Trenton Thiede: One of the challenges is a lot of pharmacies don’t do physical inventory. I’m sure you see that. And so, they don’t have a reference point. And so, then they have to go back in time to show, well, I bought that two years ago, right? And the PBMs often will, you have to fight them to try and get them to accept anything. And the more discrepancies you have, the more likely they are not going to accept it. It also gets really convoluted with common ownership stores where they’re often just it’s same owner, right? They’re moving product every which way. And PBMs are just very distrusting. They’re not gonna believe you have to show contemporaneously created documentation of all of these transfers and things happening in real time at the time. And some of the pharmacy management systems I think are getting better at the ability to track and document movement of product between pharmacies and I think there’s some third-party players out there that are trying to help multi-store owners 10-20 stores who move product based on drug availability But no, it’s very difficult to appeal successfully with these PBMs. CareMark requires you to notify them in advance if you’re gonna do bulk purchasing. So, you’re supposed to get approval, and you don’t have to get approval anymore. You have to let them know within 14 days, it used to be approval, that you have purchased an amount that could be considered a bulk purchase. They don’t define it. They don’t say, well, hey, it’s a six-month supply or it’s a three-month supply. They just say if it could be considered a bulk purchase, you need to notify us in order to consider that if we come and invoice audit you one day. So, it’s just crazy.

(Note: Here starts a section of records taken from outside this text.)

(* ===== verification/PatchApply.v ===== *)
(** * Applying a patch to a file

    [clients/cli-go/internal/workspace/patch_candidate.go]: every hunk is located in
    the original, the replaced byte ranges are checked to be in order, and the
    candidate is assembled from the untouched bytes and the hunks' new sides, with
    the line endings of the original. Byte counts are unbounded integers; the code
    subtracts before it compares, so they never leave [int64]. *)
From S2P Require Import Prelude GoStd Bytes PatchMatch PatchParse.

Definition CodeFileTooLarge : string := "file_too_large".
Definition CodeReplacementOverlap : string := "replacement_overlap".
Definition CodeNoChanges : string := "no_changes".

(** ** The original *)
Definition utf8BOM : bytes := [ascii_of_byte 239; ascii_of_byte 187; ascii_of_byte 191].

Definition has_bom (raw : bytes) : bool := bool_decide (take 3 raw = utf8BOM).
Definition bom_length (raw : bytes) : nat := if has_bom raw then 3 else 0.

(** [strings.Count] of CRLF and of LF. *)
Fixpoint count_crlf (text : bytes) : Z :=
  match text with
  | b :: (c :: _) as rest => (if bool_decide (b = CR) && bool_decide (c = LF) then 1 else 0) + count_crlf rest
  | _ => 0
  end.
Definition count_lf (text : bytes) : Z := Z.of_nat (length (filter (eq LF) text)).

Definition dominantNewline (data : bytes) : bytes :=
  let text := drop (bom_length data) data in
  let crlf := count_crlf text in
  let lf := count_lf text - crlf in
  if lf <? crlf then [CR; LF] else [LF].

(** ** The new side of a hunk *)
Definition patchCandidateTooLarge : error := operationFailure CodeFileTooLarge "补丁候选超过处理字节上限".

Definition len (text : bytes) : Z := Z.of_nat (length text).

Definition write (limit : Z) (s out : bytes) : Cancellable bytes :=
  _ ← ctx_err;
  if limit - len out <? len s then fail patchCandidateTooLarge else mret (out ++ s).

(** The index of the last line that is not deleted, from index [i]. *)
Fixpoint last_output (i : Z) (best : Z) (lines : list bytes) : Z :=
  match lines with
  | [] => best
  | l :: lines => last_output (i + 1) (if is_marker minus l then best else i) lines
  end.

Section HunkText.
Context (l : completeDiffLines) (start stop : nat) (newline : bytes) (missingLF : bool) (limit : Z) (lastOutput : Z).

Definition write_added (i : Z) (text out : bytes) : Cancellable bytes :=
  out ← (if (negb (is_nil out) && negb (ends_with LF out)) || (is_nil out && (start =? line_count l)%nat && missingLF)
         then write limit newline out else mret out);
  out ← write limit text out;
  if missingLF && (stop =? line_count l)%nat && (i =? lastOutput) then mret out else write limit newline out.

Fixpoint text_loop (i : Z) (oldAt : nat) (out : bytes) (lines : list bytes) : Cancellable bytes :=
  match lines with
  | [] => mret out
  | h :: lines =>
    _ ← ctx_err;
    if is_marker minus h then text_loop (i + 1) (S oldAt) out lines
    else if is_marker space h then
      out ← write limit (line l oldAt) out;
      text_loop (i + 1) (S oldAt) out lines
    else if is_marker plus h then
      out ← write_added i (tl h) out;
      text_loop (i + 1) oldAt out lines
    else text_loop (i + 1) oldAt out lines
  end.
End HunkText.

Scotty Sykes, CPA, CFP®: It is crazy, and you know those PBMs are catching some heat. They’re getting some heat right now. More heat than they’ve ever gotten as far as I’ve been around.
Trenton Thiede: I totally agree. I’m looking forward to seeing Bonnie on the Hill in the next couple of days. Like I mentioned, I’m flying out here in about three hours to DC to make sure our legislators know of all the issues. And I agree with you. I think the political environment is ripe for some reform to occur, for changes to happen. And we’ve seen a lot of change at the state level, right? There’s a lot of great states. I love Arkansas’ new law for PBMs can’t own pharmacies, right? We need more of that across the country. We need more. know Alabama just had a nice win with commercial dispensing fee reimbursement at the Medicaid rate of $10. I mean, if we can get that moving on the commercial side in other states, it’s going to make a huge difference for independent owners that are just struggling to survive right now on the margins that they’re at. We’ve got, I think advocacy is so important when it comes to those things and its state and federal, right? Federal is certainly from a global perspective, but state advocacy as well really makes a huge difference. And you just look at Arkansas and Alabama as two great examples of what you can do with a strong association and members that are active and vocal.
Scotty Sykes, CPA, CFP®: Absolutely, absolutely. Well Trenton, we’re not gonna hold you up here, but certainly appreciate your time today and certainly reach out to Bonnie and say hey to her on the hill there at the fly-in, NCPA fly-in. Hope you all guys have a productive few days there and get some success with those congressmen and women and maybe we can see some changes happen soon. Appreciate your time, as always, Trenton.
Trenton Thiede: Yeah, absolutely. My pleasure. Thanks for having me, Scotty. Great to see you.